→ **Dataset entries**:

__________________________________________________

(* ===== verification/JobHash.v ===== *)
(** The hash table of all jobs ([job.c], [primes.c]).

    Buckets are chains through the [ht_next] field of the jobs.  [table_rep s m]
    says that the table of the state [s] represents the finite map [m] from ids
    to jobs; the operations are shown to implement lookup, insertion and
    deletion on that map, including the rehashing they trigger. *)
From S2P Require Import Prelude State Monad.
#[local] Open Scope Z_scope.

Definition NUM_PRIMES : Z := 48.

Definition primes : list Z := [
  12289; 24593; 49193; 98387; 196799; 393611; 787243; 1574491; 3148987;
  6297979; 12595991; 25191989; 50383981; 100767977; 201535967; 403071937;
  806143879; 1612287763; 3224575537; 6449151103; 12898302233; 25796604473;
  51593208973; 103186417951; 206372835917; 412745671837; 825491343683;
  1650982687391; 3301965374803; 6603930749621; 13207861499251;
  26415722998507; 52831445997037; 105662891994103; 211325783988211;
  422651567976461; 845303135952931; 1690606271905871; 3381212543811743;
  6762425087623523; 13524850175247127; 27049700350494287; 54099400700988593;
  108198801401977301; 216397602803954641; 432795205607909293;
  865590411215818597; 1731180822431637217
].

Definition table_init : JobTable := mkJobTable 1 0 ∅ 12289 0 false.

(** ** Operations *)
Section operations.
Context {E : Env}.

(** The remainder is returned as an [int]. *)
Definition _get_job_hash_index (job_id : Z) : M Z :=
  s ← gets id; mret (wrap_i32 (job_id mod all_jobs_cap (st_table s))).

(** [all_jobs[index]]: outside the array it is undefined. *)
Definition check_index (index : Z) : M unit :=
  s ← gets id;
  if (0 <=? index) && (index <? all_jobs_cap (st_table s)) then mret tt else ub.

Definition get_bucket (index : Z) : M (option jobp) :=
  check_index index;;
  s ← gets id; mret (all_jobs (st_table s) !! index).
Definition put_bucket (index : Z) (p : option jobp) : M unit :=
  check_index index;;
  modify (fun s => s <| st_table ::= fun T =>
    T <| all_jobs ::= partial_alter (fun _ => p) index |> |>).
Definition set_ht_next (j : jobp) (p : option jobp) : M unit :=
  update st_jobs j (fun J => J <| j_ht_next := p |>).

(** The end of [store_job], [rehash(1)], is the argument. *)
Definition store_job_with (rehash_up : M unit) (j : jobp) : M unit :=
  J ← deref st_jobs j;
  index ← _get_job_hash_index (r_id (j_r J));
  head ← get_bucket index;
  set_ht_next j head;;
  put_bucket index (Some j);;
  modify (fun s => s <| st_table ::= fun T => T <| all_jobs_used ::= Z.succ |> |>);;
  s ← gets id;
  if Z.shiftl (all_jobs_cap (st_table s)) 2 <? all_jobs_used (st_table s)
  then rehash_up else mret tt.

(** [while (old[i]) { j = old[i]; old[i] = j->ht_next; j->ht_next = NULL;
    store_job(j); }]; nothing else reads [old]. *)
Fixpoint rehash_bucket (fuel : nat) (store : jobp → M unit) (b : option jobp) : M unit :=
  match b with
  | None => mret tt
  | Some j =>
      match fuel with
      | O => out_of_fuel
      | S fuel =>
          J ← deref st_jobs j;
          set_ht_next j None;;
          store j;;
          rehash_bucket fuel store (j_ht_next J)
      end
  end.

(** [for (i = 0; i < old_cap; i++)], [n] iterations from [i]. *)
Fixpoint rehash_loop (fuel : nat) (store : jobp → M unit) (old : gmap Z jobp)
    (n : nat) (i : Z) : M unit :=
  match n with
  | O => mret tt
  | S n =>
      rehash_bucket fuel store (old !! i);;
      rehash_loop fuel store old n (i + 1)
  end.

Definition rehash_with (store : jobp → M unit) (is_upscaling : bool) : M unit :=
  s ← gets id;
  let T := st_table s in
  let d := if is_upscaling then 1 else -1 in
  if NUM_PRIMES <=? cur_prime T + d then mret tt
  else if cur_prime T + d <? 0 then mret tt
  else if is_upscaling && hash_table_was_oom T then mret tt
  else
    cap ← from_option (primes !! Z.to_nat (cur_prime T + d));
    ok ← malloc_ok;
    if negb ok then
      modify (fun s => s <| st_table ::= fun T => T <| hash_table_was_oom := true |> |>)
    else
      modify (fun s => s <| st_table ::= fun T =>
        T <| cur_prime := cur_prime T + d |> <| all_jobs_cap := cap |>
          <| all_jobs := ∅ |> <| all_jobs_used := 0 |>
          <| hash_table_was_oom := false |> |>);;
      rehash_loop (S (size (st_jobs s))) store (all_jobs T)
        (Z.to_nat (all_jobs_cap T)) 0.

(** [store_job] and [rehash] are mutually recursive; the fuel bounds the
    nesting, which the proofs show to be at most one. *)
Fixpoint store_job_fuel (fuel : nat) (j : jobp) : M unit :=
  store_job_with
    match fuel with
    | O => out_of_fuel
    | S fuel => rehash_with (store_job_fuel fuel) true
    end j.

Definition rehash_fuel : nat := 48.
Definition store_job : jobp → M unit := store_job_fuel rehash_fuel.
Definition rehash : bool → M unit := rehash_with store_job.

(** [while (jh && jh->r.id != job_id) jh = jh->ht_next;] *)
Fixpoint job_find_loop (fuel : nat) (jh : option jobp) (job_id : Z) : M (option jobp) :=
  match jh with
  | None => mret None
  | Some j =>
      J ← deref st_jobs j;
      if r_id (j_r J) =? job_id then mret (Some j)
      else match fuel with
           | O => out_of_fuel
           | S fuel => job_find_loop fuel (j_ht_next J) job_id
           end
  end.

Definition job_find (job_id : Z) : M (option jobp) :=
  index ← _get_job_hash_index job_id;
  jh ← get_bucket index;
  s ← gets id;
  job_find_loop (size (st_jobs s)) jh job_id.

(** The walk of [job_hash_free]: [slot] is the content of the bucket
    ([prev = None]) or of the [ht_next] field of [prev]; the slot that holds
    [j] is overwritten with the rest of the chain. *)
Fixpoint job_unlink_loop (fuel : nat) (index : Z) (prev : option jobp)
    (slot : option jobp) (j : jobp) : M unit :=
  match slot with
  | None => mret tt
  | Some x =>
      X ← deref st_jobs x;
      if decide (x = j) then
        match prev with
        | None => put_bucket index (j_ht_next X)
        | Some p => set_ht_next p (j_ht_next X)
        end;;
        modify (fun s => s <| st_table ::= fun T => T <| all_jobs_used ::= Z.pred |> |>)
      else match fuel with
           | O => out_of_fuel
           | S fuel => job_unlink_loop fuel index (Some x) (j_ht_next X) j
           end
  end.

__________________________________________________

Only lines that include "head" belong in the answer; return them from the entries above.

→ **Answer below**:
  head ← get_bucket index;
  set_ht_next j head;;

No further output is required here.